▸ **TASK DIRECTIONS**:
Write down, unchanged, the entries from the first line through the line holding "matches in order, hits". Include no other line.

▸ **PROVIDED ENTRIES**:
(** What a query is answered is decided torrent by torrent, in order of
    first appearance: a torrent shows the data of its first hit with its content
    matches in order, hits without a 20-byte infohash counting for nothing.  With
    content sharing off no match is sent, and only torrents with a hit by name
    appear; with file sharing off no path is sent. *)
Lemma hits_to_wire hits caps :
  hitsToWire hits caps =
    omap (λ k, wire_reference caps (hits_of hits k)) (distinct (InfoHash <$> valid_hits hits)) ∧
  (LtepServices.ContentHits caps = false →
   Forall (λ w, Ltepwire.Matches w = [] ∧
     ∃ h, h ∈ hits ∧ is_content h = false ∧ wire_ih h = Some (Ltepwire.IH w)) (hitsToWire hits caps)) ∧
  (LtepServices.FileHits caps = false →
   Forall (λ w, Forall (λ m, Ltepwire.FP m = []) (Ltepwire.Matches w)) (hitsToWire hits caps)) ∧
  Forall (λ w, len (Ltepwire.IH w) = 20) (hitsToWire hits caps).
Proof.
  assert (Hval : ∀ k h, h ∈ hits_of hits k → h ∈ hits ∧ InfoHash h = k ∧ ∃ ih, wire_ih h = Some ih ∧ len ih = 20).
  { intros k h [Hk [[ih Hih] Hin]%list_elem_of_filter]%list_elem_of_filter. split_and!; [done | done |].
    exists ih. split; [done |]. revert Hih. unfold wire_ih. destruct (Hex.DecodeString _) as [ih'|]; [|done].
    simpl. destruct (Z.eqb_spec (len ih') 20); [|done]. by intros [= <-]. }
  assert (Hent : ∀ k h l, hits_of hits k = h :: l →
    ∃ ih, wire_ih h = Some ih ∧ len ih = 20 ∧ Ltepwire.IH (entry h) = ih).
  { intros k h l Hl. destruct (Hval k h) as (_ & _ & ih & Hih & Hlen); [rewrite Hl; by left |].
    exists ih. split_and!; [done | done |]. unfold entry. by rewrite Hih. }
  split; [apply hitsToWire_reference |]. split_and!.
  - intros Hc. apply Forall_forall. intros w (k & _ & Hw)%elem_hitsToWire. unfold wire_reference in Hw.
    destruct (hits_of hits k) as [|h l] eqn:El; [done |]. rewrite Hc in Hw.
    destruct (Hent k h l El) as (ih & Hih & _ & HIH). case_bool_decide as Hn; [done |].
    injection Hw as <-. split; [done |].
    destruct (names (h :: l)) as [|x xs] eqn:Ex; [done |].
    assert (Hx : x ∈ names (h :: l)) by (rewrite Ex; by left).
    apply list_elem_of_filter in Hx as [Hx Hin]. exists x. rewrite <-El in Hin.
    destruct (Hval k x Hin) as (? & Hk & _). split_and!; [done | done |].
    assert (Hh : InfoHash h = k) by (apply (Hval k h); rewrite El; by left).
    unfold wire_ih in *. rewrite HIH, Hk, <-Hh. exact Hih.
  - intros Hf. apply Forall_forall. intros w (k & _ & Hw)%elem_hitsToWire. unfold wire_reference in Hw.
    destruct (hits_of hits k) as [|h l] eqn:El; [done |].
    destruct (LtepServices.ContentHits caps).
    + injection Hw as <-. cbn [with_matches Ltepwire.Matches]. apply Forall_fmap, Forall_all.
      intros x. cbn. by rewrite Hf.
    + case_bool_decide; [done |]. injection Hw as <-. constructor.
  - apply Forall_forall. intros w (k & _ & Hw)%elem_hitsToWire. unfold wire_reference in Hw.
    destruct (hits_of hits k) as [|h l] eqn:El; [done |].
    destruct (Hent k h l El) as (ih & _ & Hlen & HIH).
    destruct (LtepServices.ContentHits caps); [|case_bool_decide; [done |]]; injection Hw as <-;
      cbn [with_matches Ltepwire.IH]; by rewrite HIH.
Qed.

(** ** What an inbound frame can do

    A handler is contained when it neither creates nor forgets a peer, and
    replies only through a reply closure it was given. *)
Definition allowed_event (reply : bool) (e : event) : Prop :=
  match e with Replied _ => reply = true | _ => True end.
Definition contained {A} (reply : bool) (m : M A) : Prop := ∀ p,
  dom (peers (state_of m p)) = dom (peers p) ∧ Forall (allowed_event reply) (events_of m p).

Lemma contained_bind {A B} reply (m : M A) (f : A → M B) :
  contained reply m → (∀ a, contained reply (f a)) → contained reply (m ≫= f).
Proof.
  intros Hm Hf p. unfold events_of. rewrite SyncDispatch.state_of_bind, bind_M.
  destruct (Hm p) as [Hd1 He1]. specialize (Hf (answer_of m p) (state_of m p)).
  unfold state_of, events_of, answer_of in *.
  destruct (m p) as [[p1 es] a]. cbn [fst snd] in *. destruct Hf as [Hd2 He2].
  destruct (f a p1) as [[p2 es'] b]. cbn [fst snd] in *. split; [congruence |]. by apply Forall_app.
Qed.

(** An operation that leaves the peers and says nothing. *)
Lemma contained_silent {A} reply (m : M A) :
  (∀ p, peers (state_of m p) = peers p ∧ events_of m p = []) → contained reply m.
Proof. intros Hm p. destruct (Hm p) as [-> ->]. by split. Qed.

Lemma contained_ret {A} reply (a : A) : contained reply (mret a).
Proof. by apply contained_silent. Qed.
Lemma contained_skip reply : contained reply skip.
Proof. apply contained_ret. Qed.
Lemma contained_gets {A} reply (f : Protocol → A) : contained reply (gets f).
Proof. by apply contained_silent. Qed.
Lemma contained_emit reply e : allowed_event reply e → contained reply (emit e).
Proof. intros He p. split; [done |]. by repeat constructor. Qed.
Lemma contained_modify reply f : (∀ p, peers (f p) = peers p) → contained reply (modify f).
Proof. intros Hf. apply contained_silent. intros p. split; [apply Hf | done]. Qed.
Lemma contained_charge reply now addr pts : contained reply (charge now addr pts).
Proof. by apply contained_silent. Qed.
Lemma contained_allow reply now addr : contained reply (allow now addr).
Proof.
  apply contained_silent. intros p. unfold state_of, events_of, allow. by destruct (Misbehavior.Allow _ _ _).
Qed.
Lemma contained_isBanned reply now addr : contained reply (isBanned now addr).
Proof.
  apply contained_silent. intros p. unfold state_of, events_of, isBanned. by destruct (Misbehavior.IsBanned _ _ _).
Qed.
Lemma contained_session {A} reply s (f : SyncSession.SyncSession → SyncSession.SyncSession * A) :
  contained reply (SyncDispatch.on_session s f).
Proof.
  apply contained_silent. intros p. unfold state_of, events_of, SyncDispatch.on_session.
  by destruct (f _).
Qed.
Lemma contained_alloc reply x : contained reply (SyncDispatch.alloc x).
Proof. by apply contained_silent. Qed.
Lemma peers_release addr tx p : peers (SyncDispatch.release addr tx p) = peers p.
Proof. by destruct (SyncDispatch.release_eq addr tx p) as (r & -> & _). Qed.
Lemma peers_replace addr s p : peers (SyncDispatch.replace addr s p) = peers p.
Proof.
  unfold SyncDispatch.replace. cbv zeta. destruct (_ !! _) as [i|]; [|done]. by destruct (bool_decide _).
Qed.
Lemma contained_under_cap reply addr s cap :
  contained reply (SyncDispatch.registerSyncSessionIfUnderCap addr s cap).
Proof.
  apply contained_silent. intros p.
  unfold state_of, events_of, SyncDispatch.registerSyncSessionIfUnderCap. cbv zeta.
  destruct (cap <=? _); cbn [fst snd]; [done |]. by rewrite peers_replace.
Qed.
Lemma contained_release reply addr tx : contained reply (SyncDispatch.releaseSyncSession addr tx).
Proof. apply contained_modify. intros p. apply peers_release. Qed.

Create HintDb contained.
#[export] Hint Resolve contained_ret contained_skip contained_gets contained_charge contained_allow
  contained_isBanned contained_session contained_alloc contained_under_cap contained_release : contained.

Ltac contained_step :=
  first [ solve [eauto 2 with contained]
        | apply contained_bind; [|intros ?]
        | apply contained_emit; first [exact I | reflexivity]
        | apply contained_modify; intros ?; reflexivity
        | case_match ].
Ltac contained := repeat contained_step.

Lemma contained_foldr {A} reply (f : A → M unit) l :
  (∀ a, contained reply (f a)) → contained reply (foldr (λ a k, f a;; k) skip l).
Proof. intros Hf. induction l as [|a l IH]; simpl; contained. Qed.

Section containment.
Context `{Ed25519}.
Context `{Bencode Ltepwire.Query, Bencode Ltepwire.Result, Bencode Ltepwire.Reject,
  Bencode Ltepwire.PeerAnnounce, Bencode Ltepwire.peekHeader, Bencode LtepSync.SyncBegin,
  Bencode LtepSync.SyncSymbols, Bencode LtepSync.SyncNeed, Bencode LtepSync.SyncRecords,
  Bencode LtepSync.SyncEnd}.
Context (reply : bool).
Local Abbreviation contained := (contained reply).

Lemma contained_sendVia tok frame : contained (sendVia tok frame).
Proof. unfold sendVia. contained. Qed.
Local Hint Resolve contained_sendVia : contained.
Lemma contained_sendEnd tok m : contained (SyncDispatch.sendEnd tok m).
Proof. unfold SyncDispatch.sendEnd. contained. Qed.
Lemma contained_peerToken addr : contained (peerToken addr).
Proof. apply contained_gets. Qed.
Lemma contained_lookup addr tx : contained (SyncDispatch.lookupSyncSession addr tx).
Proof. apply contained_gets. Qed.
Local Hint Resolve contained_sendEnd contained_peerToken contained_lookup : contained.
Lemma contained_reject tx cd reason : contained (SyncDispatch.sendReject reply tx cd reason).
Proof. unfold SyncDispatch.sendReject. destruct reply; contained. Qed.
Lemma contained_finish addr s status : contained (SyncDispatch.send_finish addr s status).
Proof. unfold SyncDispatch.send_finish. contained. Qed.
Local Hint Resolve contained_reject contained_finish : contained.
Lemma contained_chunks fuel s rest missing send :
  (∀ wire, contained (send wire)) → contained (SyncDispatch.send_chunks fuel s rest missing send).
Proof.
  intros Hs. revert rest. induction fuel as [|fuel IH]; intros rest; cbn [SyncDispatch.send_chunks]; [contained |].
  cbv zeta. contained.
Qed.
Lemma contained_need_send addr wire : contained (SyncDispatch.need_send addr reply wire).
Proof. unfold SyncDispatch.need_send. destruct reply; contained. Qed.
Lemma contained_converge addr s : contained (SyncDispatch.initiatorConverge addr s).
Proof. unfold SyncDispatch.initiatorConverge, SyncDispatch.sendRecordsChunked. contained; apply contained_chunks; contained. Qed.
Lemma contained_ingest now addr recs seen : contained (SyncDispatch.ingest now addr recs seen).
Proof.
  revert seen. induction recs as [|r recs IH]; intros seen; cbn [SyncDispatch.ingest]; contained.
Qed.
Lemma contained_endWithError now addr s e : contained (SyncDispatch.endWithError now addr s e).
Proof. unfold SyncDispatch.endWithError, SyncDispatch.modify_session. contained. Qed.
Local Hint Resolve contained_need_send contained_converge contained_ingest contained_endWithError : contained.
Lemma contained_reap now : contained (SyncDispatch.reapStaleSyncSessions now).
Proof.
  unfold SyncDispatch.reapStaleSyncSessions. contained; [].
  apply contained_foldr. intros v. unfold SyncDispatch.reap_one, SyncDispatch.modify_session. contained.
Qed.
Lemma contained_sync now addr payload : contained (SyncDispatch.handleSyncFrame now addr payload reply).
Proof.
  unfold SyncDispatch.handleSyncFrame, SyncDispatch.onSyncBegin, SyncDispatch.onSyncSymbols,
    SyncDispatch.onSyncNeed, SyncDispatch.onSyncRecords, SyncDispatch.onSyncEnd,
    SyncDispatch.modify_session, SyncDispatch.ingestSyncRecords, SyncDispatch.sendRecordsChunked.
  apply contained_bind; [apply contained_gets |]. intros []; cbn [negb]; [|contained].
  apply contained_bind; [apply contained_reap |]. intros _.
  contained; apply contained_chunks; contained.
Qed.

▸ **SOLUTION TO THIS PROBLEM**:
(** What a query is answered is decided torrent by torrent, in order of
    first appearance: a torrent shows the data of its first hit with its content
    matches in order, hits without a 20-byte infohash counting for nothing.  With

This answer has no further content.